Living the Dream

"You are sure," asked Sara, "that you really saw what you say you saw?"

"I don't know what I can do," I told her, "to make you believe me. Do you think I threw it all away? To spite you, maybe? Don't you thnk I might have been a little happy, too? Maybe, being a suspicious sort of clown, not as happy as you were, but after all those miles..."

"Yes, of course," she said. "You had no reason to. But why you alone? Why not me? I did not see these things."


"Don't you understand," Sara said to me, "that there is no use trying. We're not going to get back to Earth. Or anywhere. We are staying on this planet."

"There is one thing we could try," I said.

"I know," she said. "I thought of it, too. The other worlds. The worlds like the sand dune world. There must be hundreds of them."

"Out of all those hundreds, there might be..."

She shook her head. "You underestimate the people who built the city and set out the trees. They knew what they were doing. Every one of those worlds would be as isolated as this world. Those worlds were chosen for a purpose..."

"Have you ever thought," I argued, "that one of them might be the home planet of the folks who built the city?"

"No, I never have," she said. "But what difference would it make? They'd squash you like a bug."

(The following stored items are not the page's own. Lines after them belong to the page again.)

Lemma fold_bitand_known (l : list Status) :
  Forall (fun s => s <> Unknown) l -> fold_left bitand l Met <> Unknown.
Proof.
  intros Hl Hu. apply fold_bitand_spec in Hu. destruct Hu as [_ Hu].
  rewrite List.Forall_forall in Hl. apply (Hl Unknown); [exact Hu | reflexivity].
Qed.

Lemma fold_bitor_known (l : list Status) :
  Forall (fun s => s <> Unknown) l -> fold_left bitor l NotMet <> Unknown.
Proof.
  intros Hl Hu. apply fold_bitor_spec in Hu. destruct Hu as [_ Hu].
  rewrite List.Forall_forall in Hl. apply (Hl Unknown); [exact Hu | reflexivity].
Qed.

Lemma children_known (rhai_eval : RhaiEval) (info : Value)
    (cs : list Condition.t) :
  Forall (fun c => fields_resolve info c = true ->
                   status (check_value rhai_eval c info) <> Unknown) cs ->
  forallb (fields_resolve info) cs = true ->
  Forall (fun s => s <> Unknown)
    (map (fun c => status (check_value rhai_eval c info)) cs).
Proof.
  induction 1 as [|c cs Hc Hcs IH]; simpl; intros H; [constructor|].
  apply andb_true_iff in H as [H1 H2].
  constructor; [apply Hc, H1 | apply IH, H2].
Qed.

(** [Unknown] only comes from a missing field: when every leaf's field
    resolves in the facts, the status of the tree is [Met] or [NotMet]
    ([Eval] and [AtLeast] nodes never give [Unknown]). *)
Theorem unknown_needs_missing_field (rhai_eval : RhaiEval) (info : Value)
    (c : Condition.t) (Hres : fields_resolve info c = true) :
  status (check_value rhai_eval c info) <> Unknown.
Proof.
  revert Hres. induction c as [cs IH|cs IH|n cs IH|f k|e] using condition_ind';
    simpl; intros Hres.
  - rewrite fold_left_map_status, map_map_status.
    apply fold_bitand_known, children_known; assumption.
  - rewrite fold_left_map_status, map_map_status.
    apply fold_bitor_known, children_known; assumption.
  - destruct (Nat.leb n _); discriminate.
  - destruct (pointer info (field_path f)) as [s|]; [|discriminate].
    destruct (check_constraint_cases k s) as [E|E]; rewrite E; discriminate.
  - destruct (rhai_eval e info) as [[]|]; discriminate.
Qed.

(** *** Operators of [Constraint::check_value] *)

Lemma forallb_negb {A} (f : A -> bool) (l : list A) :
  forallb (fun x => negb (f x)) l = negb (existsb f l).
Proof.
  induction l as [|x l IH]; simpl; [reflexivity|].
  rewrite IH. destruct (f x); reflexivity.
Qed.

Lemma status_not_met (b : bool) : status_not (met b) = met (negb b).
Proof. destruct b; reflexivity. Qed.

Lemma met_iff (b : bool) : met b = Met <-> b = true.
Proof. destruct b; simpl; split; congruence. Qed.

Lemma existsb_filter_map {A B} (conv : A -> option B) (p : B -> bool)
    (l : list A) :
  existsb p (filter_map conv l) = true <->
  exists x y, In x l /\ conv x = Some y /\ p y = true.
Proof.
  induction l as [|x l IH]; simpl.
  - split; [discriminate|]. intros (? & ? & [] & _).
  - destruct (conv x) as [y|] eqn:Ex; simpl.
    + rewrite orb_true_iff, IH. split.
      * intros [H|(x' & y' & H1 & H2 & H3)]; [exists x, y; auto|].
        exists x', y'; auto.
      * intros (x' & y' & [<-|H1] & H2 & H3); [left; congruence|].
        right. exists x', y'. auto.
    + rewrite IH. split.
      * intros (x' & y' & H1 & H2 & H3). exists x', y'. auto.
      * intros (x' & y' & [<-|H1] & H2 & H3); [congruence|].
        exists x', y'. auto.
Qed.

Ltac destruct_conv v :=
  first
  [ match goal with |- context [as_array v] => destruct (as_array v) as [?l|] eqn:?E end
  | match goal with |- context [as_str v] => destruct (as_str v) as [?x|] eqn:?E end
  | match goal with |- context [as_i64 v] => destruct (as_i64 v) as [?x|] eqn:?E end
  | match goal with |- context [as_f64 v] => destruct (as_f64 v) as [?x|] eqn:?E end ].

(** The negated operators: on a value of the shape an operator expects,
    its negated form ([StringNotEquals] for [StringEquals],
    [StringDoesNotContainAny] for [StringContainsAny], [IntNotInRange] for
    [IntInRange], [IntGreaterThanInclusive] for [IntLessThan], ...) gives
    the NOT of its status. *)
Theorem negated_is_not (c c' : Constraint) (v : Value)
    (Hneg : negated c = Some c') (Hc : coercible c v = true) :
  check_constraint c' v = status_not (check_constraint c v).
Proof.
  destruct c; simpl in Hneg; inversion Hneg; subst; clear Hneg;
    simpl in Hc |- *; unfold array_of; destruct_conv v;
    try (exfalso; apply bool_decide_eq_true in Hc as [? Hx]; congruence);
    simpl; rewrite ?forallb_negb, ?status_not_met, ?Z.leb_antisym;
    try reflexivity;
    match goal with |- context [if ?b then _ else _] => destruct b end;
    reflexivity.
Qed.

(** Empty operand lists: on an array, [ContainsAll []] and
    [DoesNotContainAny []] are [Met] and [ContainsAny []] is [NotMet]; on
    a value of the type, [In []] is [NotMet] and [NotIn []] is [Met]. *)
Theorem empty_operand_lists :
  (forall v, is_Some (as_array v) ->
     check_constraint (StringContainsAll []) v = Met /\
     check_constraint (IntContainsAll []) v = Met /\
     check_constraint (StringContainsAny []) v = NotMet /\
     check_constraint (IntContainsAny []) v = NotMet /\
     check_constraint (StringDoesNotContainAny []) v = Met /\
     check_constraint (IntDoesNotContainAny []) v = Met) /\
  (forall v, is_Some (as_str v) ->
     check_constraint (StringIn []) v = NotMet /\
     check_constraint (StringNotIn []) v = Met) /\
  (forall v, is_Some (as_i64 v) ->
     check_constraint (IntIn []) v = NotMet /\
     check_constraint (IntNotIn []) v = Met) /\
  (forall v, is_Some (as_f64 v) ->
     check_constraint (FloatIn []) v = NotMet /\
     check_constraint (FloatNotIn []) v = Met).
Proof.
  split; [|split; [|split]]; intros v [x Hx]; simpl; unfold array_of;
    rewrite Hx; simpl; repeat split.
Qed.

(** The [Contains] operators look only at the array elements of their
    type: [StringContains s] is [Met] on an array exactly when one element
    is the string [s], [IntContains n] when one element is an [i64] equal
    to [n], [FloatContains f] when one element read as [f64] equals [f];
    elements of other types are skipped. *)
Theorem contains_by_type (l : list Value) (s : string) (num : Z) (f : float) :
  (check_constraint (StringContains s) (Value.Array l) = Met <->
   exists x, In x l /\ as_str x = Some s) /\
  (check_constraint (IntContains num) (Value.Array l) = Met <->
   exists x, In x l /\ as_i64 x = Some num) /\
  (check_constraint (FloatContains f) (Value.Array l) = Met <->
   exists x y, In x l /\ as_f64 x = Some y /\ PrimFloat.eqb y f = true).
Proof.
  simpl. unfold contains_str, contains_i64, contains_f64.
  rewrite !met_iff, !existsb_filter_map.
  split; [|split]; [| |reflexivity]; split.
  - intros (x & y & H1 & H2 & H3). apply String.eqb_eq in H3. subst.
    exists x. auto.
  - intros (x & H1 & H2). exists x, s. rewrite String.eqb_refl. auto.
  - intros (x & y & H1 & H2 & H3). apply Z.eqb_eq in H3. subst.
    exists x. auto.
  - intros (x & H1 & H2). exists x, num. rewrite Z.eqb_refl. auto.
Qed.

(** [IntInRange start end_] includes both bounds and [IntNotInRange] is
    [Met] exactly outside them, on [i64] values; with [end_ < start] the
    range is empty and [IntInRange] is never [Met]. *)
Theorem int_range_bounds :
  (forall start end_ v x, as_i64 v = Some x ->
     (check_constraint (IntInRange start end_) v = Met <-> start <= x <= end_) /\
     (check_constraint (IntNotInRange start end_) v = Met <->
      x < start \/ end_ < x)) /\
  (forall start end_ v, end_ < start ->
     check_constraint (IntInRange start end_) v = NotMet).
Proof.
  split.
  - intros start end_ v x Hx. simpl. rewrite Hx. simpl.
    destruct (Z.leb_spec start x), (Z.leb_spec x end_); simpl;
      split; split; intros; try discriminate; try reflexivity; lia.
  - intros start end_ v Hlt. simpl. destruct (as_i64 v) as [x|]; simpl;
      [|reflexivity].
    destruct (Z.leb_spec start x), (Z.leb_spec x end_); simpl;
      try reflexivity; lia.
Qed.
(** * MillionBase: the claim registry contract and its client-side view

    The development has two parts.

    - [Token] embeds [contracts/src/MillionBaseToken.sol]: the storage of the
      contract, the transactions [claim] and [ownerClaim], the view
      [isClaimed], and the states the contract can reach.
    - [App] embeds the state of the React component of [src/App.tsx]: the two
      sets [clicked] and [remoteClaimedSet], the [Cell] renderer with its
      fire-and-forget [isClaimed] lookups, and the [claim] click handler. *)

From stdpp Require Import gmap strings list fin_maps fin_sets relations.
From Stdlib Require Import NArith ZArith Lia.

(** ** The token contract *)

Module Token.

Local Open Scope N_scope.

(** Solidity's [uint256] and [address] are unsigned machine integers; both are
    embedded in [N].  [address(0)] is [0]. *)
Abbreviation uint256 := N (only parsing).
Abbreviation address := N (only parsing).

Definition MAX_UINT256 : N := 2 ^ 256 - 1.

(** [uint256 public constant MAX_SUPPLY = 1_000_000]. *)
Definition MAX_SUPPLY : uint256 := 1000000.

(** Storage.  [claimedBy] is the contract's own mapping; a Solidity mapping
    reads [0] at every key that was never written.  [_totalSupply] and
    [_balances] are the storage of the ERC20 base contract, [_owner] the
    storage of Ownable. *)
Record State := mkState {
  claimedBy : gmap N N;
  _totalSupply : N;
  _balances : gmap N N;
  _owner : N
}.

(** Reading [claimedBy[cellIndex]] and [_balances[account]]. *)
Definition claimedBy_at (s : State) (cellIndex : uint256) : address :=
  default 0 (claimedBy s !! cellIndex).
Lemma readB_configuration (s : State Server) :
  same_configuration (data s) (data (VariantB.resourceKubernetesLabelsRead m s).2).
Proof.
  destruct (resourceClient_cases m s) as [[[[[r name] ns] nsd] H]|[err H]].
  - rewrite (readB_runs m s r name ns nsd H). simpl.
    destruct (Get m r name (server s)); by repeat split.
  - rewrite (readB_fails m s err H). apply same_configuration_refl.
Qed.

Lemma updateA_configuration (s : State Server) :
  same_configuration (data s)
    (data (VariantA.resourceKubernetesLabelsUpdate m manager s).2).
Proof.
  destruct (resourceClient_cases m s) as [[[[[r name] ns] nsd] H]|[err H]].
  - rewrite (updateA_runs m manager s r name ns nsd H). simpl.
    destruct (MarshalJSON m _); [apply same_configuration_refl|].
    destruct (Patch m _ _ _ _ _ _) as [err|srv]; [apply same_configuration_refl|].
    apply (readA_configuration {| data := data s; server := srv; trace := _ |}).
  - rewrite (updateA_fails m manager s err H). apply same_configuration_refl.
Qed.

Lemma updateB_configuration (s : State Server) :
  same_configuration (data s)
    (data (VariantB.resourceKubernetesLabelsUpdate m manager s).2).
Proof.
  destruct (resourceClient_cases m s) as [[[[[r name] ns] nsd] H]|[err H]].
  - rewrite (updateB_runs m manager s r name ns nsd H). simpl.
    destruct (MarshalJSON m _); [apply same_configuration_refl|].
    destruct (Patch m _ _ _ _ _ _) as [err|srv]; [apply same_configuration_refl|].
    apply (readB_configuration {| data := data s; server := srv; trace := _ |}).
  - rewrite (updateB_fails m manager s err H). apply same_configuration_refl.
Qed.

(** X14. Whatever its outcome, no lifecycle function changes the API
    version, the kind, the metadata, the prior state of the labels, the
    planned labels or the force flag of the resource data: all an
    operation writes there is the ID (Create and Delete) and the labels it
    has read back.  Read and Update keep the ID as well. *)
Theorem operations_keep_configuration
    (build : ObjectMeta → string → string → string) (s : State Server) :
  Forall (λ op : M Server (), same_configuration (data s) (data (op s).2))
    [VariantA.resourceKubernetesLabelsCreate m manager build;
     VariantA.resourceKubernetesLabelsRead m manager;
     VariantA.resourceKubernetesLabelsUpdate m manager;
     VariantA.resourceKubernetesLabelsDelete m manager;
     VariantB.resourceKubernetesLabelsCreate m manager build;
     VariantB.resourceKubernetesLabelsRead m;
     VariantB.resourceKubernetesLabelsUpdate m manager;
     VariantB.resourceKubernetesLabelsDelete m manager]
  ∧ Forall (λ op : M Server (), Id (data (op s).2) = Id (data s))
      [VariantA.resourceKubernetesLabelsRead m manager;
       VariantA.resourceKubernetesLabelsUpdate m manager;
       VariantB.resourceKubernetesLabelsRead m;
       VariantB.resourceKubernetesLabelsUpdate m manager].
Proof.
  split.
  - repeat apply Forall_cons_2; [..|apply Forall_nil_2].
    + rewrite createA_runs. eapply same_configuration_trans;
        [|apply updateA_configuration]. apply same_configuration_SetId.
    + apply readA_configuration.
    + apply updateA_configuration.
    + rewrite deleteA_runs. eapply same_configuration_trans;
        [|apply updateA_configuration]. apply same_configuration_SetId.
    + rewrite createB_runs. eapply same_configuration_trans;
        [|apply updateB_configuration]. apply same_configuration_SetId.
    + apply readB_configuration.
    + apply updateB_configuration.
    + rewrite deleteB_runs. eapply same_configuration_trans;
        [|apply updateB_configuration]. apply same_configuration_SetId.
  - repeat apply Forall_cons_2; [..|apply Forall_nil_2].
    + apply readA_Id.
    + apply updateA_Id.
    + apply readB_Id.
    + apply updateB_Id.
Qed.
End Frame.
(* ===== verification/_CoqProject ===== *)
-Q . S2P
Prelude.v
JsValue.v
IssueModel.v
Store.v
Handlers.v
Trace.v
FunctionalTests.v
Connection.v
Listing.v
Replies.v
Lifecycle.v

"Then what do we do?" I asked.

"I could go back to the valley," she said. "I didn't see what you saw. I wouldn't see what you saw."

"That's all right for you," I said, "if that's the kind of life you want to live."

"What difference would it make?" she asked. "I wouldn't know what kind of life it was. It would be real enough. How would it be any different than the life we're living now? How do we know it isn't the kind of life we're living now? How do you judge reality?"

There was, of course, no answer to her question. There was no way in which one could prove reality. Lawrence Arlen Knight had accepted the pseudo-life, the unreality of the valley, living in delusion, imagining an ideal life with as much force and clarity as if it had been real. But that was easy for Knight; easy, perhaps, for all the other residents of the valley, for they did not know what was going on. I found myself wondering what sort of fantasy had been invoked within his mind to explain our precipitate departure from his living place. Something, naturally, that would not upset him, that would not interrupt, for a single instant, the dream in which he lived.

"It's all right for you," I said, limply, beaten. "I couldn't go back."

We sat silently by the fire, all talked out, nothing more to say. There was no use in arguing with her. She didn't really mean it. In the morning she would have forgotten it and good sense would prevail. We'd be on our way again. But on our way to where?